Thanks
Dave
The two examples you give both sound right to me. And that's
corroborated by trying them the other way around, when they sound very
wrong.
However, Rome conquered Greece despite "Pyrrhic victories".
Is it perhaps older culture first?
Ed
Andy
It's difficult to say that Greece dominated the Roman world; apart from,
that is, a few intellectuals who were bowled over by Greek literature
and learning.
Most Romans regarded Greeks a shifty characters to be treated with great
suspicion.
And the Roman pragmaticism that invented the arch and concrete rather
looked down on Greek theorising.
Ed
Andy
It's not that long ago when people thought the Venus de Milo was
beautiful, that it was a Greek original, and that ancient Greek statues
had stood unpainted bare marble; similarly for temples etc. And, of
course, they got their ancient history from old Hellenophiles like
Cicero, Horace and other classical writers.
We know differently; we've done more scientific research into the past;
we've seen the old slums of Pompeii. And when we read in Cicero that he
was called a "Graeculus" when he was younger, well, we know that was a
pejorative term rather than praise for his love of culture.
Ed
Greco-Roman because a rather large and significant part of both culture
and territory during the early and high empire periods was Greek first,
then administratively taken over by the Romans, but the language and
culture remained largely Greek and was exported west. Hence Greco-Roman
. Romano-British simply refers to the British tribes who were part of
the Roman Empire in contrast to those Brits who weren't.

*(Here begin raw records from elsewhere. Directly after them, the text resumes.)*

(* ===== verification/RedundantIo.v ===== *)
(** * The redundant endpoint: arguments, keys and frames (src/rust/crates/r8-redundant/src/bin/r8-redundant-native.rs)

    The two packet sockets of the endpoint, the frames it accepts and transmits,
    its key descriptor and its random values, and the retransmissions of the
    client in the handshake.  The two roles are in [RedundantNative.v]. *)

From S2P Require Import Prelude Wire Checksum Codec Crypto SessionMsg Replay SessionCrypto Directional Client Bpf Text Linux Loc Udp Device.
From stdpp Require Import gmap strings.
#[local] Open Scope Z_scope.

Module R8redundant.

Definition ETHERTYPE : Z := 0x88b5.
Definition CONTROL_RETRY_DELAYS : list Z := [millis 500; millis 1000; millis 2000].
Definition CLIENT_LOC : bytes :=
  [0; 17; 34; 51; 68; 85; 102; 119; 136; 153; 170; 187; 204; 221; 238; 255].
Definition SERVER_LOC : bytes :=
  [255; 238; 221; 204; 187; 170; 153; 136; 119; 102; 85; 68; 51; 34; 17; 0].
Definition KEY_FD : Z := 3.
Definition KEY_MATERIAL_LEN : nat := 64.
Definition ENDPOINT_UID : Z := 65534.
Definition ENDPOINT_GID : Z := 65534.
Definition MAX_FRAME_LEN : Z := 14 + 1280.
Definition S_IFMT : Z := 0xf000.
Definition S_IFSOCK : Z := 0xc000.
Definition EINVAL : Z := 22.
Definition ETIMEDOUT : Z := 110.
Definition SOCKADDR_LL_LEN : Z := 20.

(** ** Arguments *)

Inductive Mode : Set := Send | Receive.

Record Args : Set := mkArgs {
  mode : Mode;
  interfaces : string * string;
  local : bytes * bytes;
  peer : bytes * bytes;
}.

(** [str::split] at a colon *)
Fixpoint split_colon (s : bytes) : list bytes :=
  match s with
  | [] => [[]]
  | b :: s =>
      if b =? 58 then [] :: split_colon s else
      match split_colon s with part :: parts => (b :: part) :: parts | [] => [[b]] end
  end.

Fixpoint parse_parts (parts : list bytes) : option bytes :=
  match parts with
  | [] => Some []
  | part :: parts =>
      if negb (len part =? 2) then None else
      b ← from_str_radix 16 u8_max part;
      mac ← parse_parts parts;
      Some (b :: mac)
  end.

Definition parse_mac (value : string) : option bytes :=
  let parts := split_colon (ascii_bytes value) in
  if negb (len parts =? 6) then None else parse_parts parts.

Definition args (values : list string) : option Args :=
  match values with
  | [_; m; i0; i1; l0; p0; l1; p1] =>
      m ← (if bool_decide (m = "send"%string) then Some Send else
           if bool_decide (m = "receive"%string) then Some Receive else None);
      l0 ← parse_mac l0; l1 ← parse_mac l1;
      p0 ← parse_mac p0; p1 ← parse_mac p1;
      Some (mkArgs m (i0, i1) (l0, l1) (p0, p1))
  | _ => None
  end.

Definition binding (descriptor_id : Z) (source : bytes) : ObservedBinding := Native descriptor_id source.

(** A socket with its interface and the two ends of the link. *)
Record Port : Set := mkPort { pt_fd : Z; pt_index : Z; pt_local : bytes; pt_peer : bytes }.

Record Credentials : Set := mkCredentials { cr_signing : bytes; cr_local : Identity; cr_peer : Identity }.

(** ** Frames *)

Definition frame_of (p : Port) (payload : bytes) : bytes :=
  pt_peer p ++ pt_local p ++ be_bytes 2 ETHERTYPE ++ payload.

(** The frame of the first [count] bytes of a buffer. *)
Definition accepted_frame (buffer : bytes) (count : Z) (local peer : bytes) : option bytes :=
  if negb ((14 <=? count) && (count <=? MAX_FRAME_LEN)) || (len buffer <? count)
     || negb (beq (take 6 buffer) local) || negb (beq (take 6 (drop 6 buffer)) peer)
     || negb (beq (take 2 (drop 12 buffer)) (be_bytes 2 ETHERTYPE))
  then None else Some (take (Z.to_nat count - 14) (drop 14 buffer)).

(** The payload and the source of a frame, when it is one of the peer's on the interface of the socket. *)
Definition arrived (p : Port) (count : Z) (data : bytes) (address : LinkAddress) : option (bytes * bytes) :=
  if negb (sll_length address =? SOCKADDR_LL_LEN) || negb (sll_ifindex address =? pt_index p)
     || negb (sll_halen address =? 6) then None else
  let source := take 6 (sll_addr address) in
  if negb (beq source (pt_peer p)) then None else
  let buffer := zip_copy (replicate (Z.to_nat (MAX_FRAME_LEN + 1)) 0) data in
  payload ← accepted_frame buffer count (pt_local p) (pt_peer p);
  Some (payload, source).

(** ** Instants *)

Definition checked_instant (t d : Z) : option Z :=
  if t + d <? 2 ^ 63 * 1000000000 then Some (t + d) else None.
Definition checked_duration_since (later earlier : Z) : option Z :=
  if later <? earlier then None else Some (later - earlier).
Definition deadline_at_ms (start absolute_ms : Z) : outcome unit Z :=
  ok_or (checked_instant start (millis absolute_ms)) ().

Definition control_retry_offset (index : nat) : outcome unit Z :=
  if (index <? length CONTROL_RETRY_DELAYS)%nat
  then Ok (foldr Z.add 0 (take (S index) CONTROL_RETRY_DELAYS)) else Panic.

Section Calls.
Context `{C : Crypto} {K : Type} `{DV : Device K}.
Abbreviation M := (st K (stop unit)).

(** [map_err(|_| ())?] *)
Definition quiet {E A} (m : st K (stop E) A) : M A :=
  r ← attempt m;
  match r with inr a => mret a | inl (Failed _) => fail () | inl Running => throw Running end.
Definition try {A} (m : outcome unit A) : M A := lift (map_err Failed m).
Definition last_os_error {A} : st K (stop Z) A := e ← Linux.ask LastOsError; fail e.

Definition elapsed_ms (start : Z) : M Z :=
  now ← ask Now;
  let ms := saturating_duration_since now start / 1000000 in
  if u64_max <? ms then fail () else mret ms.
Definition deadline_after (duration : Z) : M Z :=
  now ← ask Now; try (ok_or (checked_instant now duration) ()).

(** ** Random values and keys *)

(** Read into a buffer until it is full; a call that gives nothing fails. *)
Definition fill_pass (ask_more : Z → M (Z * bytes)) (size : nat) (filled : bytes) : M (bytes + bytes) :=
  if (length filled =? size)%nat then mret (inr filled) else
  if (size <? length filled)%nat then lift Panic else
  '(count, data) ← ask_more (Z.of_nat size - len filled);
  if count <=? 0 then fail () else mret (inl (filled ++ take (Z.to_nat count) data)).

Definition random (n : nat) (size : nat) : M bytes :=
  loop n (fill_pass (λ count, ask_device (Getrandom count)) size) [].

Definition read_key (n : nat) : M bytes :=
  loop n (fill_pass (λ count, ask (ReadFd KEY_FD count)) KEY_MATERIAL_LEN) [].

Definition random_scid (n : nat) : M Z :=
  loop n (λ _ : unit, b ← random n 8; mret (if be_value b =? 0 then inl () else inr (be_value b))) ().

Definition credentials (n : nat) (role : Z) : M Credentials :=
  r ← ask_device (FcntlGetfd KEY_FD);
  if r =? -1 then fail () else
  '(r, stat_mode) ← ask_device (StatMode KEY_FD);
  if negb (r =? 0) || (Z.land stat_mode S_IFMT =? S_IFSOCK) then fail () else
  holding KEY_FD (
    material ← read_key n;
    '(count, _) ← ask (ReadFd KEY_FD 1);
    if negb (count =? 0) then fail () else
    let signing := take 32 material in
    local ← try (map_err (λ _, ()) (identity_from_public_key role 7 (ed25519_public signing)));
    peer ← try (map_err (λ _, ()) (identity_from_public_key (if role =? 1 then 2 else 1) 7 (drop 32 material)));
    mret (mkCredentials signing local peer)).

(** ** Sockets *)

(** The socket and the index of an interface. *)
Definition socket (interface : string) : st K (stop Z) (Z * Z) :=
  let name := ascii_bytes interface in
  if existsb (λ b, b =? 0) name then fail EINVAL else
  index ← ask_device (IfNametoindex name);
  if index <=? 0 then last_os_error else
  fd ← Linux.ask (Socket AF_PACKET (Z.lor SOCK_RAW SOCK_CLOEXEC) (to_be_u16 ETHERTYPE));
  if fd <? 0 then last_os_error else
  owned fd (
    bad ← fails (Setsockopt fd SOL_PACKET PACKET_IGNORE_OUTGOING (OptInt 1));
    if bad : bool then last_os_error else
    bad ← fails (Bind fd (LinkLayer (to_be_u16 ETHERTYPE) index));
    if bad : bool then last_os_error else mret (fd, index)).

Definition transmit (p : Port) (payload : bytes) : st K (stop Z) unit :=
  if 1280 <? len payload then fail EMSGSIZE else
  let frame := frame_of p payload in
  sent ← ask_device (SendtoLink (pt_fd p) frame (to_be_u16 ETHERTYPE) (pt_index p) 6 (pt_peer p));
  if (sent <? 0) || negb (sent =? len frame) then last_os_error else mret ().

(** A pass of the wait for a frame: its payload and its source. *)
Definition receive_pass (p : Port) (deadline : Z) : st K (stop Z) (unit + bytes * bytes) :=
  now ← ask Now;
  match checked_duration_since deadline now with
  | None => fail ETIMEDOUT
  | Some remaining =>
      ready ← ask_device (PollIn (pt_fd p) (Z.min (remaining / 1000000) (2 ^ 31 - 1)));
      if ready =? 0 then fail ETIMEDOUT else
      if ready <? 0 then last_os_error else
      '(count, data, address) ← ask_device (RecvfromLink (pt_fd p) (MAX_FRAME_LEN + 1));
      if count <? 0 then last_os_error else
      mret (match arrived p count data address with Some x => inr x | None => inl () end)
  end.

Definition receive (n : nat) (p : Port) (deadline : Z) : st K (stop Z) (bytes * bytes) :=
  loop n (λ _, receive_pass p deadline) ().

Definition receive_control (n : nat) (p : Port) (descriptor_id deadline : Z) : M (bytes * ObservedBinding) :=
  '(packet, source) ← quiet (receive n p deadline);
  mret (packet, binding descriptor_id source).

(** ** The client's retransmissions *)

(** The instant of a retry. *)
Definition retry_at (started : Z) (index : nat) : outcome unit Z :=
  offset ← control_retry_offset index; ok_or (checked_instant started offset) ().

(** The retries whose instant has passed are left out. *)
Definition skip_pass (started : Z) (next_retry : nat) : M (nat + nat) :=
  if (next_retry <? length CONTROL_RETRY_DELAYS)%nat then
    due ← try (retry_at started next_retry);
    now ← ask Now;
    mret (if due <=? now then inl (S next_retry) else inr next_retry)
  else mret (inr next_retry).

Abbreviation CM := (st (K * ClientWorld) (stop unit)).

(** The [map_err(|_| ())?] of a method of the client. *)
Definition client_try {A} (m : st ClientWorld SessionError.t A) : CM A :=
  r ← machine m; match r with inr a => mret a | inl _ => fail () end.

Definition control_pass (n : nat) (p : Port) (descriptor_id started deadline : Z) (next_retry : nat) :
    CM (nat + bytes * ObservedBinding * nat) :=
  let more := (next_retry <? length CONTROL_RETRY_DELAYS)%nat in
  retry_deadline ← sysm (if more then due ← try (retry_at started next_retry); mret (Z.min due deadline)
                         else mret deadline);
  r ← attempt (sysm (receive n p retry_deadline));
  match r with
  | inr (packet, source) => mret (inr (packet, binding descriptor_id source, next_retry))
  | inl (Failed e) =>
      if (e =? ETIMEDOUT) && more && (retry_deadline <? deadline) then
        t ← sysm (elapsed_ms started);
        retry ← client_try (retry t);
        sysm (quiet (transmit p retry)) ;;
        mret (inl (S next_retry))
      else fail ()
  | inl Running => throw Running
  end.

(** The packet, its carrier and the retries that are used up. *)
Definition receive_client_control (n : nat) (p : Port) (descriptor_id started deadline : Z) (next_retry : nat) :
    CM (bytes * ObservedBinding * nat) :=
  next_retry ← sysm (loop n (skip_pass started) next_retry);
  loop n (control_pass n p descriptor_id started deadline) next_retry.

End Calls.

(** The repository's tests. *)
Example client_retry_schedule :
  control_retry_offset <$> [0; 1; 2]%nat = [Ok (millis 500); Ok (millis 1500); Ok (millis 3500)].
Proof. by vm_compute. Qed.

Example endpoint_accepts_exact_maximum_frame :
  let l := replicate 6 1 in let p := replicate 6 2 in
  let frame := l ++ p ++ be_bytes 2 ETHERTYPE ++ replicate 1280 0 in
  accepted_frame frame (len frame) l p = Some (replicate 1280 0) ∧
  accepted_frame (frame ++ [0]) (len frame + 1) l p = None.
Proof. by vm_compute. Qed.

Example mac_values :
  parse_mac <$> ["02:00:00:00:00:0a"; "2:0:0:0:0:a"; "02:00:00:00:00"; "+2:00:00:00:00:0a"]%string =
  [Some [2; 0; 0; 0; 0; 10]; None; None; Some [2; 0; 0; 0; 0; 10]].
Proof. by vm_compute. Qed.

End R8redundant.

Britain has existed for a long time, compared with which the Roman
occupation (400 years?) was an episode. So _Roman_ Britain as
against, say, Anglo-Saxon Britain or Norman Britain. Adjective before
noun.
Nonsense.
The Eastern Roman empire abandoned Latin and and the Roman element
ceased to exist. If anybody dominated in this clash of cultures, it
was the Greeks.
"Apart from the Imperial court, though, the primary language used in
the eastern Roman provinces (i.e. the Eastern Roman Empire) even
before the fall of Rome had always been Greek.[149] Indeed early on in
the life of the Roman Empire Greek had become the common language in
the Church, the language of scholarship and the arts, and, to a large
degree, the lingua franca for trade between provinces and with other
nations.[150] The language itself for a time gained a dual nature with
the primary spoken language, Koine Greek, existing alongside the
literary language, a variant of the ancient Attic Greek dialect.[151]
Koine gradually evolve into what became known as Medieval or Byzantine
Greek, the Empire's standard dialect." - Wikipedia
By the 6th century AD, even the emperors switched to Greek.
Also: "During much of its history it was known to many of its Western
contemporaries as the Empire of the Greeks because of the dominance of
Greek language, culture and population."
>Most Romans regarded Greeks a shifty characters to be treated with great
>suspicion.
Who is most Romans? Those who abandoned Latin and adopted the Greek
language and culture?
Anectodes are just that - you cannot generalize from anectodes. You
need facts and some thinking to draw conclusions.
>And the Roman pragmaticism that invented the arch and concrete rather
>looked down on Greek theorising.
>
>Ed
Fine, but:
Hippocratic medicine was theorising?
How about Heron's steam engine?
Or Archimedes' Screw?
Or Thales' solar eclipse prediction of 585 BC?
You are underestimating the Greek side of the coin.
Gordon
You're going to rewrite orthodox era-labelling. There's usually;
Classical Greek world
Hellenistic world
Roman world
Byzantine world (during which darkness descended on western Europe).
"Graeco -Roman" covers the first three.
As an example how about Aurelius Augustinus? What era did he belong to?
He lived through the sack of Rome by Aleric, and died in Hippo as the
Vandals were besieging it.
Ed
P.S. Horace once penned;
............................. Vos exemplaria Graeca
nocturna uersate manu, uersate diurna.
but the examples to be turned were literary ones since many regarded
Greeks very suspiciously, like Vergil in;
quidquid id est, timeo Danaos et dona ferentis.
They always called themselves Romans and not Byzantines. "Byzantium"
was just the name of the old city before it became Constantinople.
"The term 'Byzantine Empire' is an invention of historians and was
never used during the Empire's lifetime. The Empire's name in Greek
was Basileia Ro-maio-n - "The Empire of the Romans" -- Wikipedia
It makes you wonder who conquered whom.